Albumin seems related to electrolyte balance & water in blood control and also blood volume.

Serum albumin is the main protein of human blood plasma.[6] It binds water, cations (such as Ca2+, Na+ and K+), fatty acids, hormones, bilirubin, thyroxine (T4) and pharmaceuticals (including barbiturates): its main function is to regulate the oncotic pressure of blood.
https://en.wikipedia.org/wiki/Albumin

Oncotic pressure, or colloid osmotic pressure, is a form of osmotic pressure induced by proteins, notably albumin, in a blood vessel's plasma (blood/liquid) that displaces water molecules, thus creating a relative water molecule deficit with water molecules moving back into the circulatory system within the lower pressure venous end of capillaries. It has the opposing effect of both hydrostatic blood pressure pushing water and small molecules out of the blood into the interstitial spaces within the arterial end of capillaries and interstitial colloidal osmotic pressure. These interacting factors determine the partition balancing of total body extracellular water between the blood plasma and the larger extracellular water volume outside the blood stream.
https://en.wikipedia.org/wiki/Oncotic_pressure
 
Cytokines are the subject that always seems to come back and I could understand mecfs as the side effect of cytokines,even if these individual cytokines aren’t very elevated taken as a whole a little bit on each cytokine could add up to a lot
 
It seems like this team's work on hormones in ME/CFS could prove to be extremely important.

But that's just my amateur impression - what do other S4ME members think?
 
It seems like this team's work on hormones in ME/CFS could prove to be extremely important.

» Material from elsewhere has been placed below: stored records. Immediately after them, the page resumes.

(** * preprocess_bgs_pdf.py: chunking, entity tagging and the IDF index

    A shallow embedding of [scripts/preprocess_bgs_pdf.py] and the
    properties its specification states about it.

    Modelling conventions.
    - A Python [str] is a list of characters; characters are the code
      points 0..255 ([ascii]), with Python's classification of them
      ([str.isspace], [\d], [\w], [str.lower]) written out for that range.
    - Python integers that index a string are [nat]; the only subtraction
      of the program ([end - OVERLAP]) is shown never to truncate.
    - The [while] loop of [chunk] is a fuelled function into [option]:
      [None] means that the fuel ran out, and termination is a theorem.
    - [re.search], [re.findall] and [re.sub] are a small backtracking
      matcher (leftmost match, alternatives in order, greedy repetition).
    - Iterating a Python [set] of strings yields its elements in an order
      that depends on the hash seed of the process: a run is parameterised
      by a [SetOrder], the enumeration order of that run.
    - A Python [dict] is an association list in insertion order.
    - [math.log] and float division are the real-valued [ln] and [/]. *)

From Stdlib Require Import Ascii String DecimalString Reals Lra.
From stdpp Require Import base tactics option list numbers strings sorting.

Local Open Scope nat_scope.

(** ** Strings and character classes *)

Definition str : Type := list ascii.

Definition lit (s : string) : str := list_ascii_of_string s.

Definition code (c : ascii) : nat := nat_of_ascii c.

Definition in_range (lo hi : nat) (c : ascii) : bool :=
  (lo <=? code c) && (code c <=? hi).

(** [a-z], [A-Z], [0-9] (and [\d], which on code points below 256 is
    [0-9]). *)
Definition is_lower (c : ascii) : bool := in_range 97 122 c.
Definition is_upper (c : ascii) : bool := in_range 65 90 c.
Definition is_digit (c : ascii) : bool := in_range 48 57 c.

(** [\s], [str.isspace], the separators of [str.split()] and the
    characters removed by [str.strip()]: TAB..CR, FS..US, space, NEL and
    the no-break space. *)
Definition is_space (c : ascii) : bool :=
  in_range 9 13 c || in_range 28 32 c || (code c =? 133) || (code c =? 160).

(** [\w]: alphanumeric characters and the underscore. *)
Definition is_word (c : ascii) : bool :=
  is_digit c || is_upper c || is_lower c || (code c =? 95)
  || (code c =? 170) || (code c =? 178) || (code c =? 179)
  || (code c =? 181) || (code c =? 185) || (code c =? 186)
  || in_range 188 190 c || in_range 192 214 c || in_range 216 246 c
  || in_range 248 255 c.

Definition chr_eqb (a b : ascii) : bool := Ascii.eqb a b.

(** [str.lower()], one character at a time: the capitals [A-Z] and the
    accented capitals 192..222 (but the multiplication sign 215) move up
    by 32. *)
Definition lower_chr (c : ascii) : ascii :=
  if is_upper c || (in_range 192 222 c && negb (code c =? 215))
  then ascii_of_nat (code c + 32) else c.

Definition lower (s : str) : str := map lower_chr s.

(** [s[a:b]] for 0 <= a, b. *)
Definition slice (s : str) (a b : nat) : str := take (b - a) (drop a s).

(** [s or ""], for a value that is a string or [None]. *)
Definition or_empty (s : option str) : str := default [] s.

(** ** Regular expressions

    The fragment of [re] the program uses: literals, character classes,
    sequence, ordered alternative, greedy bounded repetition of a class
    and the word boundary [\b]. *)

Inductive re : Type :=
  | Lit (s : str)
  | Cls (p : ascii → bool)
  | Seq (r1 r2 : re)
  | Alt (r1 r2 : re)
  | Rep (p : ascii → bool) (lo : nat) (hi : option nat)
  | WordB.

(** A continuation receives the last character consumed so far (if any)
    and the rest of the subject, and returns how many more characters the
    rest of the pattern consumes. *)
Definition cont : Type := option ascii → str → option nat.

Definition hi_allows (hi : option nat) : bool :=
  match hi with Some 0 => false | _ => true end.

Definition hi_pred (hi : option nat) : option nat := Nat.pred <$> hi.

(** Greedy repetition: take one more character of the class when allowed,
    and fall back to stopping here when the rest then fails. *)
Fixpoint rep_match (p : ascii → bool) (lo : nat) (hi : option nat)
    (prev : option ascii) (s : str) (k : cont) : option nat :=
  let stop := if lo =? 0 then k prev s else None in
  match s with
  | c :: s' =>
      if p c && hi_allows hi then
        match S <$> rep_match p (Nat.pred lo) (hi_pred hi) (Some c) s' k with
        | Some n => Some n
        | None => stop
        end
      else stop
  | [] => stop
  end.

Fixpoint lit_match (l : str) (prev : option ascii) (s : str) (k : cont)
    : option nat :=
  match l with
  | [] => k prev s
  | a :: l' =>
      match s with
      | c :: s' => if chr_eqb a c then S <$> lit_match l' (Some c) s' k else None
      | [] => None
      end
  end.

Definition at_word_boundary (prev : option ascii) (s : str) : bool :=
  xorb (from_option is_word false prev) (from_option is_word false (head s)).

Fixpoint re_match (r : re) (prev : option ascii) (s : str) (k : cont)
    : option nat :=
  match r with
  | Lit l => lit_match l prev s k
  | Cls p =>
      match s with
      | c :: s' => if p c then S <$> k (Some c) s' else None
      | [] => None
      end
  | Seq r1 r2 => re_match r1 prev s (λ prev' s', re_match r2 prev' s' k)
  | Alt r1 r2 =>
      match re_match r1 prev s k with
      | Some n => Some n
      | None => re_match r2 prev s k
      end
  | Rep p lo hi => rep_match p lo hi prev s k
  | WordB => if at_word_boundary prev s then k prev s else None
  end.

Definition accept : cont := λ _ _, Some 0.

(** The length of the match of [r] that starts right here, if any. *)
Definition match_here (r : re) (prev : option ascii) (s : str) : option nat :=
  re_match r prev s accept.

(** [re.search(r, s)]: the leftmost match, as [(m.start(), m.end())]. *)
Fixpoint search_from (r : re) (prev : option ascii) (s : str) (pos : nat)
    : option (nat * nat) :=
  match match_here r prev s with
  | Some n => Some (pos, pos + n)
  | None =>
      match s with
      | c :: s' => search_from r (Some c) s' (S pos)
      | [] => None
      end
  end.

Definition re_search (r : re) (s : str) : option (nat * nat) :=
  search_from r None s 0.

(** [re.findall(r, s)] for a pattern whose result is the whole match: the
    non-overlapping matches, left to right; after an empty match the scan
    moves on by one character. The fuel bounds the number of scan steps,
    [length s + 1] of them are enough. *)
Fixpoint findall_from (fuel : nat) (r : re) (prev : option ascii) (s : str)
    : list str :=
  match fuel with
  | 0 => []
  | S fuel' =>
      match match_here r prev s with
      | Some (S n) =>
          take (S n) s ::
          findall_from fuel' r (s !! n) (drop (S n) s)
      | Some 0 =>
          [] :: match s with
                | c :: s' => findall_from fuel' r (Some c) s'
                | [] => []
                end
      | None =>
          match s with
          | c :: s' => findall_from fuel' r (Some c) s'
          | [] => []
          end
      end
  end.

Definition re_findall (r : re) (s : str) : list str :=
  findall_from (S (length s)) r None s.

(** [re.sub(r, repl, s)]: every non-overlapping match is replaced by
    [repl], the characters between matches are kept. *)
Fixpoint sub_from (fuel : nat) (r : re) (repl : str) (prev : option ascii)
    (s : str) : str :=
  match fuel with
  | 0 => s
  | S fuel' =>
      match match_here r prev s with
      | Some (S n) =>
          repl ++ sub_from fuel' r repl (s !! n) (drop (S n) s)
      | Some 0 =>
          repl ++ match s with
                  | c :: s' => c :: sub_from fuel' r repl (Some c) s'
                  | [] => []
                  end
      | None =>
          match s with
          | c :: s' => c :: sub_from fuel' r repl (Some c) s'
          | [] => []
          end
      end
  end.

Definition re_sub (r : re) (repl : str) (s : str) : str :=
  sub_from (S (length s)) r repl None s.

Declare Scope re_scope.
Delimit Scope re_scope with re.
Bind Scope re_scope with re.
Infix ">>>" := Seq (at level 60, right associativity) : re_scope.
Infix "<|>" := Alt (at level 65, right associativity) : re_scope.

(** [[...]] with the listed characters. *)
Definition one_of (cs : string) (c : ascii) : bool :=
  existsb (chr_eqb c) (lit cs).

(** ** The program's constants *)

Definition CHUNK_SIZE : nat := 900.
Definition OVERLAP : nat := 150.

But that's just my amateur impression - what do other S4ME members think?
If you believe their model then yes. But this is the raw data from actual measurements. Did they really only measure 2 hormones and model the rest based on their literature search???? Here is Supplementary figure 5.

fx5_lrg.jpg



Here are some quotes from the paper on ACTUAL measurements :-

In a 2-way ANOVA of estrogen and progesterone measurements over time, we found significant variation in estrogen according to health condition with elevated levels in patients with ME/CFS throughout the exercise response (P ¼ 0.002); t tests at each independent time point consistently showed a marginally significant increase in patients with ME/CFS (P < 0.1) for this hormone. A 2-way ANOVA of progesterone measurements indicated a marginally significant difference in progesterone levels across groups (P ¼ 0.070); however, individual t tests at each independent time point did not support these differences at this level of resolution.
Individual t tests at each time point does not support a conclusion that there is a difference in progesterone. Estrogen was elevated at all time points but again, refer to the actual data - there is a huuuuge overlap of datapoints between the two groups, so while the mean may be different, it is possible that could just be by chance.


It is noteworthy that the complexity of the regulatory model exceeds the coverage supported by the available data. In this case, measurements for important hormones were unavailable, and the range of conditions was limited to exercise challenge of a specific type. This outcome results in a parameter identification problem that is highly underconstrained or in which many model solutions exist that satisfy the data equally well.
This confirms that measurements for important hormones were unavailable..........

Despite this observation, other studies have failed to find significant groupwise changes in sex hormones in ME/CFS.52,53
And others don't notice a difference in their data in ME.

So if I read correctly, hormone differences exist in the model, but they do not have data to confidently back that up yet.